**Exercise description**: Please repeat exactly the lines below from the one containing "Definition KEY_SOUND_MAP_letters : list" down to the one containing "Definition KEY_SOUND_MAP_punctuation : list", both included, and nothing else.

═══ Input data

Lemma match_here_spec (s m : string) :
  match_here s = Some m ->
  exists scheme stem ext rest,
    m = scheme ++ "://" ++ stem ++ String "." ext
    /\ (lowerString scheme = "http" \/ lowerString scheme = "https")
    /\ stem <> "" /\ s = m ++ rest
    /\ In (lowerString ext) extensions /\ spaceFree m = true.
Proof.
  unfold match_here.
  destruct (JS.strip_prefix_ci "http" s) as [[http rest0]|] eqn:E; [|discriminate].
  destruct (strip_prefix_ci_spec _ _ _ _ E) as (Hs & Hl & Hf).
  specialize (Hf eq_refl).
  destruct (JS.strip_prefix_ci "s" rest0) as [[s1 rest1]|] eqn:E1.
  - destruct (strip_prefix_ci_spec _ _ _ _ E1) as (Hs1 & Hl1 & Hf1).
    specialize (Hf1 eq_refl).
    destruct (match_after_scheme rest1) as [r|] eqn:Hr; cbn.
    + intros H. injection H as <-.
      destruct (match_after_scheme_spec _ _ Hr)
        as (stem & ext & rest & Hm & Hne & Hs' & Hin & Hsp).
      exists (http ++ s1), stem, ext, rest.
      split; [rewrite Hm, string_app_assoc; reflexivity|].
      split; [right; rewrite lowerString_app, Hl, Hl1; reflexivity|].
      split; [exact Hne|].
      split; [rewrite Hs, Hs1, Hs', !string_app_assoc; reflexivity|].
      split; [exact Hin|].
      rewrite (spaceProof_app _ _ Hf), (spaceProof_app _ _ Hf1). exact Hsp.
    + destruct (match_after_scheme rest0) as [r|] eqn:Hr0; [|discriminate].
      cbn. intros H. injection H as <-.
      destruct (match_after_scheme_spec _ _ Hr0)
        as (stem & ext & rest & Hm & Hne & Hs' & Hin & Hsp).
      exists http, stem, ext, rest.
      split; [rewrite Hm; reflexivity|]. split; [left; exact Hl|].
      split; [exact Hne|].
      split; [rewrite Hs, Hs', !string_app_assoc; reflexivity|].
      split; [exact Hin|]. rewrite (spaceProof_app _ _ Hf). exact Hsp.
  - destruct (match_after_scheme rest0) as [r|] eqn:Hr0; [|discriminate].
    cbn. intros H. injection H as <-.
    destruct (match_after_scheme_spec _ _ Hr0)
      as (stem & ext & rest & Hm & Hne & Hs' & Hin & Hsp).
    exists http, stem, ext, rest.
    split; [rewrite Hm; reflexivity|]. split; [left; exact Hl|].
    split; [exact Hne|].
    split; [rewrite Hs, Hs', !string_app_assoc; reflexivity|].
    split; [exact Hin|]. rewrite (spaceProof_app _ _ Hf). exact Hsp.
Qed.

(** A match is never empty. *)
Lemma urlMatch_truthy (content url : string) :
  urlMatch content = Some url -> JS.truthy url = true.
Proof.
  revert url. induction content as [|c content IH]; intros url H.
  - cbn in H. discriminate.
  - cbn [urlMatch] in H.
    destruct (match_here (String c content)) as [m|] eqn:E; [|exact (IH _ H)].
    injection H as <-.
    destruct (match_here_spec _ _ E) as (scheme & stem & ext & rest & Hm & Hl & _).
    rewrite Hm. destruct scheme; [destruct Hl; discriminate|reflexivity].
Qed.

══════
═══ Input data

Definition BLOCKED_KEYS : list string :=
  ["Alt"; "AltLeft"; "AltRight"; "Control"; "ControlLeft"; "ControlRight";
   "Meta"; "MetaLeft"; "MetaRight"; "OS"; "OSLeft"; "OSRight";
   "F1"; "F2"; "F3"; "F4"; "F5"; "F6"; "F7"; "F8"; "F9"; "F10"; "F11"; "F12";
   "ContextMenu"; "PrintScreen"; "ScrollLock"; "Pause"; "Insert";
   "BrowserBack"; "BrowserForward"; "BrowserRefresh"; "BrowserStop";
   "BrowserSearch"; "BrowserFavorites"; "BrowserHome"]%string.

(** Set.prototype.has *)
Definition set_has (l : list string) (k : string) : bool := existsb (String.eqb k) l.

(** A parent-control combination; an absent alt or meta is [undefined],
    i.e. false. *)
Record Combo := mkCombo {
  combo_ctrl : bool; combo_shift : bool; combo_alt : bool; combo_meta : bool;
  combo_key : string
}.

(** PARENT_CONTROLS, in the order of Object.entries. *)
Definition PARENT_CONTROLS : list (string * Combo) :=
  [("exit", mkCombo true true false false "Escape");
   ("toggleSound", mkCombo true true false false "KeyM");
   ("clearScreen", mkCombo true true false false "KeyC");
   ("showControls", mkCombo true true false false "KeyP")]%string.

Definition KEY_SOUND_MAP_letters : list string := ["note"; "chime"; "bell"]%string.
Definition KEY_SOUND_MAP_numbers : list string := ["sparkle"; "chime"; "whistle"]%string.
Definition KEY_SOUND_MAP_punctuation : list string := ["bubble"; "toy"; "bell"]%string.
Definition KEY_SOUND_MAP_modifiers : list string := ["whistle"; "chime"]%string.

══════
═══ Input data

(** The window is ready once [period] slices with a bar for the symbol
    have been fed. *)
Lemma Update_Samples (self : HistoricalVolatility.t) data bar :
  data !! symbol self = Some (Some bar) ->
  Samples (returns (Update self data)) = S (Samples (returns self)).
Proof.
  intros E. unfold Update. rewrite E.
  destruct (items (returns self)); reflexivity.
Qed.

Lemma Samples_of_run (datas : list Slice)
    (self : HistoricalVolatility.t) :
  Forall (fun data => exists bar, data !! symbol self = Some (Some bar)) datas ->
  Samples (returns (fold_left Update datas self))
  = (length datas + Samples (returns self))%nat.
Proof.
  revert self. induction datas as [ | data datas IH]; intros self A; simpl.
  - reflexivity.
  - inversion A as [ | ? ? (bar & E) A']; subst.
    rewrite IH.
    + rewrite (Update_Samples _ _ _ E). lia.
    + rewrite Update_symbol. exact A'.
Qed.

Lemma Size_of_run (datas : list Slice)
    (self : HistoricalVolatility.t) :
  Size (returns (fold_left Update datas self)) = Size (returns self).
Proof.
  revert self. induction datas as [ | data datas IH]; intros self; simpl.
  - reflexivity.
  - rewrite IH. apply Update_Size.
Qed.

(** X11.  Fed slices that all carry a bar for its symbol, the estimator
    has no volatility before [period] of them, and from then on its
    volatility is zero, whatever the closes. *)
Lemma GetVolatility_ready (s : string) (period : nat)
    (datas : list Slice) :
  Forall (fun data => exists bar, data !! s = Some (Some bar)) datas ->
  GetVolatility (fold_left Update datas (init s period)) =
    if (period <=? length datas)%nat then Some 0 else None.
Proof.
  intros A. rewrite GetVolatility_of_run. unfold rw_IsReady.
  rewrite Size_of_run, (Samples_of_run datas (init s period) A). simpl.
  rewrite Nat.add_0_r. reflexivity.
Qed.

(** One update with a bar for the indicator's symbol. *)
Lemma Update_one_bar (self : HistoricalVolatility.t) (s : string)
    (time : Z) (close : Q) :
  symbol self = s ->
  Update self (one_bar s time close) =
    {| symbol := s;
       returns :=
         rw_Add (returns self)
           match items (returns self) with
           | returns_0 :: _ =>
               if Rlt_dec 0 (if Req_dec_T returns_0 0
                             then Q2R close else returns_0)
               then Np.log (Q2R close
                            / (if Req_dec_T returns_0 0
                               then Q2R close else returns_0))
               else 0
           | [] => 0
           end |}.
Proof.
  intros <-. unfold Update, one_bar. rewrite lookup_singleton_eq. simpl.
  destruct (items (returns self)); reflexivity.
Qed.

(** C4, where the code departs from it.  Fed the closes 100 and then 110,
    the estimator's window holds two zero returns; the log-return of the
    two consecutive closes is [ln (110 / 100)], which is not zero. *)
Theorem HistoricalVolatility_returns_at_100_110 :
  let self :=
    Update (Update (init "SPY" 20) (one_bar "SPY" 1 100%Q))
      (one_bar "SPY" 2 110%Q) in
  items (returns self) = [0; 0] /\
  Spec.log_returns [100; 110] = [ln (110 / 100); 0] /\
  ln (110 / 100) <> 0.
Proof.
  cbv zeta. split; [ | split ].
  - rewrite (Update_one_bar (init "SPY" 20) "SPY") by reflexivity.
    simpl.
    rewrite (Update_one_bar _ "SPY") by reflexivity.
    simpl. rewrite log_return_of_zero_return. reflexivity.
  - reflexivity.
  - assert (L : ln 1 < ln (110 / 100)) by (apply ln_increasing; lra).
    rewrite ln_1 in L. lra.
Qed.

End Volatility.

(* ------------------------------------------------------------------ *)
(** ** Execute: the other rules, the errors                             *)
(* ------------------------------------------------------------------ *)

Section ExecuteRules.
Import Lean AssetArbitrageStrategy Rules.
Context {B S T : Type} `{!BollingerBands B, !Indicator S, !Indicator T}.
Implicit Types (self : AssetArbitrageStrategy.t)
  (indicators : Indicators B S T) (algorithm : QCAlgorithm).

══════

**Exercise result**:
Definition KEY_SOUND_MAP_letters : list string := ["note"; "chime"; "bell"]%string.
Definition KEY_SOUND_MAP_numbers : list string := ["sparkle"; "chime"; "whistle"]%string.
Definition KEY_SOUND_MAP_punctuation : list string := ["bubble"; "toy"; "bell"]%string.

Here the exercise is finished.